■ Records to use
(* ===== verification/LoaderDemo.v ===== *)
(** * The boot loader: a run

    A small firmware with one volume, and the whole of [efi_main] on it. *)

From S2P Require Import Prelude Lock Strings Acpi Vma Syscall Elf Task TaskSpec Boot Loader LoaderSpec.

(** ** Firmware *)

(** The position of the open file, the number of descriptors of the memory map
    and how often the exit is still refused. *)
Record fw := mkFw { fw_pos : Z; fw_file : Z; fw_descs : nat; fw_busy : nat }.

(** A kernel with two segments and a note between their headers. *)
Definition phdr_bytes (ty off vaddr filesz memsz : Z) : list Z :=
  le 4 ty ++ le 4 5 ++ le 8 off ++ le 8 vaddr ++ le 8 vaddr ++ le 8 filesz ++ le 8 memsz ++ le 8 0x1000.
Definition kernel_headers : list (list Z) :=
  [phdr_bytes PT_LOAD 232 0x401000 8 8; phdr_bytes 4 0 0 0 16; phdr_bytes PT_LOAD 240 0x401010 2 6].
Definition kernel_bytes : list Z :=
  elf_magic ++ [2; 1; 1; 0; 0; 0; 0; 0; 0; 0; 0; 0] ++ le 2 ET_EXEC ++ le 2 EM_X86_64 ++ le 4 1 ++ le 8 0x401004 ++ le 8 64 ++
  le 8 0 ++ le 4 0 ++ le 2 64 ++ le 2 56 ++ le 2 3 ++ le 2 0 ++ le 2 0 ++ le 2 0 ++
  concat kernel_headers ++ [10; 11; 12; 13; 14; 15; 16; 17; 20; 21].
Definition initrd_bytes : list Z := [30; 31; 32].

Definition KERNEL_FILE : Z := 7.
Definition INITRD_FILE : Z := 8.
Definition fw_content (f : Z) : list Z := if f =? INITRD_FILE then initrd_bytes else kernel_bytes.
Definition fw_map (n : nat) : list Z := replicate (48 * Nat.min n 4) 1.

#[global] Instance demo_uefi : Uefi fw := {
  HandleProtocol h g := ret (EFI_SUCCESS, 3);
  DeviceHandle li := ret 4;
  OpenVolume fs := ret (EFI_SUCCESS, 5);
  FileOpen root name := ret (EFI_SUCCESS, if bool_decide (name = initrd_name) then INITRD_FILE else KERNEL_FILE);
  FileClose f := ret tt;
  FileRead f n := fun u =>
    let l := take (Z.to_nat n) (drop (Z.to_nat (fw_pos u)) (fw_content f)) in
    Ok (EFI_SUCCESS, l, mkFw (fw_pos u + Z.of_nat (length l)) f (fw_descs u) (fw_busy u));
  SetPosition f p := fun u =>
    Ok (EFI_SUCCESS, mkFw (if p =? 2 ^ 64 - 1 then Z.of_nat (length (fw_content f)) else p) f (fw_descs u) (fw_busy u));
  GetPosition f := fun u => Ok (EFI_SUCCESS, fw_pos u, u);
  AllocatePool n := ret (EFI_SUCCESS, 0x1000);
  FreePool p := ret tt;
  AllocateAddress a n := ret EFI_SUCCESS;
  AllocateAnyPages n := ret (EFI_SUCCESS, 0x5000);
  GetMemoryMap size buf := fun u =>
    let l := fw_map (fw_descs u) in
    Ok (if size <? Z.of_nat (length l) then mkAnswer EFI_BUFFER_TOO_SMALL (Z.of_nat (length l)) 0 48 1 []
        else mkAnswer EFI_SUCCESS (Z.of_nat (length l)) (Z.of_nat (fw_descs u)) 48 1 l, u);
  ExitBootServices h k := fun u =>
    match fw_busy u with
    | O => Ok (if k =? Z.of_nat (fw_descs u) then EFI_SUCCESS else 2 ^ 63 + 2, u)
    | S n => Ok (2 ^ 63 + 2, mkFw (fw_pos u) (fw_file u) (fw_descs u + 3) n)
    end;
  LocateProtocol g := ret (EFI_SUCCESS, 6);
  GopMode g := ret (mkGop 0x80000000 0x300000 1024 768 1024 1 0xff0000 0xff00 0xff 0);
  ConfigurationTable := ret [(gEfiLoadedImageProtocolGuid, 0x111); (gEfiAcpi20TableGuid, 0x7FE014)];
}.

#[refine, global] Instance demo_uefi_ok : UefiOk fw := {
  content := fw_content;
  position u f := fw_pos u;
  pool_block p n := p = 0x1000;
  set_position_ok := _; file_read_ok := _; alloc_pool_ok := _; free_pool_ok := _; alloc_address_ok := _;
}.
Proof.
  - intros f p u Hp. eexists. split; [done|]. simpl. by rewrite (proj2 (Z.eqb_neq _ _)) by lia.
  - intros f n u Hn. by eexists.
  - intros n u. exists 0x1000, u. done.
  - intros p u. by exists u.
  - intros a n u. by exists u.
Defined.

#[refine, global] Instance demo_map_ok : MapOk fw := {
  mm u := fw_map (fw_descs u);
  key u := Z.of_nat (fw_descs u);
  busy := fw_busy;
  dsize := 48;
  dversion := 1;
  limit := 384;
  heap_block p n := p = 0x1000;
  limit_ok := _; get_map_ok := _; heap_alloc_ok := _; heap_free_ok := _; exit_ok := _;
}.
Proof.
  - split_and!; [lia|lia|]. intros u. unfold fw_map. rewrite length_replicate. lia.
  - done.
  - intros n u. exists EFI_SUCCESS, 0x1000, u. split_and!; [done|done|]. right. split; [done|lia].
  - intros p u. exists u. split; [done|]. right. split; [done|lia].
  - intros h u. simpl. destruct (fw_busy u) as [|n] eqn:Eb; eexists _, _; (split; [done|]).
    + by rewrite Z.eqb_refl.
    + simpl. lia.
Defined.

(** ** Memory *)

(** The pool block, the pages of the ramdisk and the pages of the image. *)
Definition boot_mem : mem :=
  bytes_at 0x1000 (replicate 384 0) ∪ bytes_at 0x5000 (replicate 16 0) ∪ bytes_at KERNEL_ADDR (replicate 32 255).
Definition boot_state : @boot fw := mkBoot (mkFw 0 KERNEL_FILE 2 1) boot_mem.

Lemma boot_pool_owned : pool_owned boot_mem.
Proof.
  intros p n -> Hn. simpl in Hn. split; [done|]. assert (Ho : owned boot_mem 0x1000 384) by (apply owned_decide; vm_compute; reflexivity).
  apply (owned_le _ _ _ _ Ho). lia.
Qed.

Definition text_seg : khdr := mkKhdr PT_LOAD 232 0x401000 8 8.
Definition data_seg : khdr := mkKhdr PT_LOAD 240 0x401010 2 6.

Lemma demo_headers : decode <$> kernel_headers = [text_seg; mkKhdr 4 0 0 0 16; data_seg].
Proof. vm_compute. reflexivity. Qed.

Lemma demo_length : length kernel_bytes = 242%nat.
Proof. vm_compute. reflexivity. Qed.

Lemma demo_kernel_elf : kernel_elf kernel_bytes kernel_headers.
Proof.
  split.
  - rewrite demo_length. lia.
  - vm_compute. reflexivity.
  - vm_compute. reflexivity.
  - replace (e_phoff kernel_bytes) with 64; [lia|vm_compute; reflexivity].
  - vm_compute. reflexivity.
  - repeat (apply Forall_cons; split; [vm_compute; reflexivity|]). by apply Forall_nil.
  - rewrite demo_headers. repeat (apply Forall_cons; split); [| | |by apply Forall_nil];
      (intros Hs; try (vm_compute in Hs; discriminate)); split; rewrite ?demo_length; cbn [k_vaddr k_memsz k_filesz k_offset text_seg data_seg]; lia.
  - exists text_seg. rewrite demo_headers. split_and!; [by left|vm_compute; reflexivity|vm_compute; congruence|vm_compute; reflexivity].
Qed.

Lemma demo_loaded : loaded (decode <$> kernel_headers) = [text_seg; data_seg].
Proof. vm_compute. reflexivity. Qed.

Lemma demo_apart : ForallOrdPairs apart [text_seg; data_seg].
Proof.
  apply FOP_cons; [|by apply FOP_cons; [apply Forall_nil|apply FOP_nil]].
  apply Forall_cons. split; [|by apply Forall_nil]. left. by_decide.
Qed.

Lemma demo_range : range_of (decode <$> kernel_headers) = (0x401000, 0x401016).
Proof. vm_compute. reflexivity. Qed.

Lemma load_kernel_elf_correct_witness :
  exists p u' m',
    load_kernel_elf KERNEL_FILE boot_state = Ok (EFI_SUCCESS, Some (mkBootKernel (KERNEL_ADDR + 4) KERNEL_ADDR 22), mkBoot u' m') /\
    pool_block p 168 /\ cells m' KERNEL_ADDR [10; 11; 12; 13; 14; 15; 16; 17] /\ cells m' (KERNEL_ADDR + 16) [20; 21; 0; 0; 0; 0].
Proof.
  destruct (load_kernel_elf_correct KERNEL_FILE kernel_headers 0x401000 0x401016 (b_fw boot_state) boot_mem kernel_bytes)
    as (p & u' & m' & E & Hp & _ & Hc & _); [done|apply demo_kernel_elf|done|apply demo_range|done| | |].
  { apply owned_decide. vm_compute. reflexivity. }
  { intros p ->. split_and!; [done| |by_decide]. apply owned_decide. vm_compute. reflexivity. }
  rewrite demo_loaded in Hc. exists p, u', m'. split_and!; [exact E|exact Hp|..].
  - apply (Hc demo_apart text_seg). left.
  - apply (Hc demo_apart data_seg). right. left.
Defined.

Lemma final_memory_map_and_exit_correct_witness : exited (final_memory_map_and_exit 3 1 boot_state).
Proof.
  destruct (final_memory_map_and_exit_correct 3 1 (b_fw boot_state) boot_mem boot_pool_owned ltac:(discriminate) ltac:(simpl; lia))
    as [E|[_ (u1 & n & s & p & u2 & _ & _ & [= <- _ _] & Es)]]; [exact E|discriminate Es].
Defined.

(** The run of the loader: the kernel starts at its entry point with the map of
    five descriptors, of which the buffer holds four. *)
Example efi_main_runs :
  match efi_main 3 1 boot_state with
  | Ok (h, _) => h = mkHandoff (mkFramebuffer 0x300000 0x80000000 1024 768 1024 1 0xff0000 0xff00 0xff 0)
      (mkRawMap 0x1000 192 48 1) 0x7FE014 (mkBootKernel (KERNEL_ADDR + 4) KERNEL_ADDR 22) (mkBootRamdisk 0x5000 3)
  | _ => False
  end.
Proof. vm_compute. reflexivity. Qed.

■ What you have to do
Exactly how many lines in the listing above hold the string "match"? State the number by itself.

■ Answer to this problem
2